Yesterday, I allowed myself to have a little public love-fest with one of my favorite VW-based specials, the Brubaker Box. Happily, it seems that I wasn't alone, as many of you shared my enthusiasm. Even better, our little Brubaker love-in attracted the attention of the man himself, Curtis Brubaker. He's got some good news.
Even though I only knew of Brubaker through his eponymous Box, the man is an extremely accomplished industrial designer, and has worked with many car (among other) companies on many notable projects. He may even have pioneered the modern version of the curved greenhouse design, with work he did for Chrysler back in 1984.
I spoke with Curtis Brubaker on the phone. Brubaker did clarify a few details for me about the Box, notably that the rear glass is from an El Camino, not a Pinto (I should have looked at it more carefully before just parroting what I found online. It seems so obvious now!) and the windshield was an AMC part.

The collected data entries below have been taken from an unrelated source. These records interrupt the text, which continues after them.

(* ===== verification/DirMatch.v ===== *)
(** * [internal/services/dirscan/matching.go]: do scanned files match a torrent?

    The files of a searchee are paired with those of a torrent by name and size,
    or by size alone, in the order they were scanned.  The comparison of names is
    that of matching.go with the tags of parsing.go.  What a match promises is
    stated by [greedy], a relation that leaves open which partner is chosen. *)

From Stdlib Require Import ZArith Lia Ascii.
From stdpp Require Import base numbers list strings gmap sorting.
From S2P Require Import Prelude.
From S2P Require Import GoStrings.
From S2P Require Import GoPath.
From S2P Require Import GoFloat.
From S2P Require Import UnicodeText.
From S2P Require Import FileSystem.
From S2P Require Import DirScanner.

Open Scope qui_scope.

(** ** Tags in names (parsing.go) *)

Record TRaSHMetadata := MkTRaSH { TMDbID : Z; IMDbID : string; TVDbID : Z; Edition : string }.

Definition is_digit (a : ascii) : bool := bool_decide (is_Some (digit_value a)).

(** A pattern of [trashIDPatterns]: one of some openings, text that belongs to
    the group, one or more bytes of a class, and the closing byte, which is not
    of the class. *)
Record id_pattern := MkPattern { openings : list string; kept_text : string; of_class : ascii → bool; closing : ascii }.

Definition pattern_tmdb : id_pattern := MkPattern ["{tmdb-"] "" is_digit "}".
Definition pattern_imdb : id_pattern := MkPattern ["{imdb-"] "tt" is_digit "}".
Definition pattern_tvdb : id_pattern := MkPattern ["[tvdb-"; "[tvdb"] "" is_digit "]".
Definition pattern_tvdbid : id_pattern := MkPattern ["[tvdbid-"] "" is_digit "]".
Definition pattern_edition : id_pattern := MkPattern ["{edition-"] "" (λ a, negb (bool_decide (a = "}"%char))) "}".

Fixpoint run_of (f : ascii → bool) (l : bytes) : bytes :=
  match l with a :: l => if f a then a :: run_of f l else [] | [] => [] end.

Definition strip (p : string) (l : bytes) : option bytes :=
  if HasPrefix (of_bytes l) p then Some (drop (String.length p) l) else None.

(** A match at the start of [l]: the group and the length of the match. *)
Definition match_opening (p : id_pattern) (l : bytes) (opening : string) : option (bytes * nat) :=
  match strip (opening +++ kept_text p) l with
  | None => None
  | Some rest =>
    let class := run_of (of_class p) rest in
    match class, drop (length class) rest with
    | _ :: _, a :: _ =>
      if bool_decide (a = closing p)
      then Some (to_bytes (kept_text p) ++ class, (String.length opening + String.length (kept_text p) + length class + 1)%nat)
      else None
    | _, _ => None
    end
  end.

Definition match_here (p : id_pattern) (l : bytes) : option (bytes * nat) := head (omap (match_opening p l) (openings p)).

(** The group of the leftmost match. *)
Fixpoint find_group (p : id_pattern) (l : bytes) : option bytes :=
  match match_here p l with
  | Some (group, _) => Some group
  | None => match l with [] => None | _ :: l => find_group p l end
  end.

(** [ReplaceAllString(s, "")]; [skip] bytes belong to the match before. *)
Fixpoint remove_matches (p : id_pattern) (skip : nat) (l : bytes) : bytes :=
  match l with
  | [] => []
  | a :: l' =>
    match skip with
    | S skip => remove_matches p skip l'
    | O => match match_here p l with
           | Some (_, n) => remove_matches p (n - 1) l'
           | None => a :: remove_matches p O l'
           end
    end
  end.

Definition FindSubmatch (p : id_pattern) (s : string) : option string := of_bytes <$> find_group p (to_bytes s).
Definition RemoveAll (p : id_pattern) (s : string) : string := of_bytes (remove_matches p O (to_bytes s)).

(** [strconv.Atoi] with zero for an error. *)
Definition id_number (s : string) : Z := let '(n, ok) := ParseInt s in if ok then n else 0%Z.

(** [spaceRe]: the whitespace of the regular expressions. *)
Definition is_re_space (a : ascii) : bool := bool_decide (byte a ∈ [9; 10; 12; 13; 32]%Z).

Fixpoint squeeze_spaces (after_space : bool) (l : bytes) : bytes :=
  match l with
  | [] => []
  | a :: l =>
    if is_re_space a then (if after_space then squeeze_spaces true l else " "%char :: squeeze_spaces true l)
    else a :: squeeze_spaces false l
  end.

Definition cleanExtraSpaces (s : string) : string := TrimSpace (of_bytes (squeeze_spaces false (to_bytes s))).

Definition extractTRaSHMetadata (name : string) : string * TRaSHMetadata :=
  let '(cleaned, tmdb) := match FindSubmatch pattern_tmdb name with
                          | Some g => (RemoveAll pattern_tmdb name, id_number g) | None => (name, 0%Z) end in
  let '(cleaned, imdb) := match FindSubmatch pattern_imdb name with
                          | Some g => (RemoveAll pattern_imdb cleaned, g) | None => (cleaned, "") end in
  let '(cleaned, tvdb) := match FindSubmatch pattern_tvdb name with
                          | Some g => (RemoveAll pattern_tvdb cleaned, id_number g)
                          | None => match FindSubmatch pattern_tvdbid name with
                                    | Some g => (RemoveAll pattern_tvdbid cleaned, id_number g) | None => (cleaned, 0%Z) end end in
  let '(cleaned, edition) := match FindSubmatch pattern_edition name with
                             | Some g => (RemoveAll pattern_edition cleaned, g) | None => (cleaned, "") end in
  (cleanExtraSpaces cleaned, MkTRaSH tmdb imdb tvdb edition).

He also explained the reasoning behind the wooden bumpers was to fit in with the aesthetic of the surfer/old VW Bus-driving crowd that was his original target market, and he lamented the litigiousness that was the root cause of preventing VW from selling him bare chassis, an issue that modern small-volume car makers still face today when trying to source parts from large companies.
The original Box was full of compromises, mist arising from the switch from a kit-car-based product to a finished vehicle, and Brubaker has many ideas of how he's do it over if he could. And the big news is he just might get that chance.
See, Brubaker is currently working on a project he describes as "revolutionary," an automotive technology project he's working with Tesla and Ford on. He wasn't in a position to give me any details just yet, but he did say that a modern Brubaker Box would make a "perfect platform to showcase the new tech."
He absolutely agreed that a Tesla platform could possibly have the same sort of customization potential that the old VW Beetle platform offered decades ago. We also found ourselves in agreement that a luxurious, fast, good-handling premium van is a category of car that needs to happen. And that's where he's picturing a reborn Brubaker Box.
Now, I'm not sure what his new technology project is (though I did get him to promise to tell us first once it is able to be revealed) but I'm sure as hell excited about the idea of a modern Box, even if it's just a concept car. And I think the Premium Sports Van concept is the way to go.
The idea of a van that's appealing, handles well, and is luxurious is one that I've suggested to automakers, and even if they tended to treat me like a man with severe head trauma, I think it's an idea who's time has come.
Something with the fundamental aesthetic of the Brubaker Box and with a modern, advanced (Tesla?) drivetrain could be just what's needed to knock fancy, bulky SUVs on their ass.
Brubaker told me that most modern cars "have too much shit going on" and that simplicity is the hardest to do right, but is always the best path. I think he got that right with the fundamental design of the Box.
I'm very excited to see what comes next.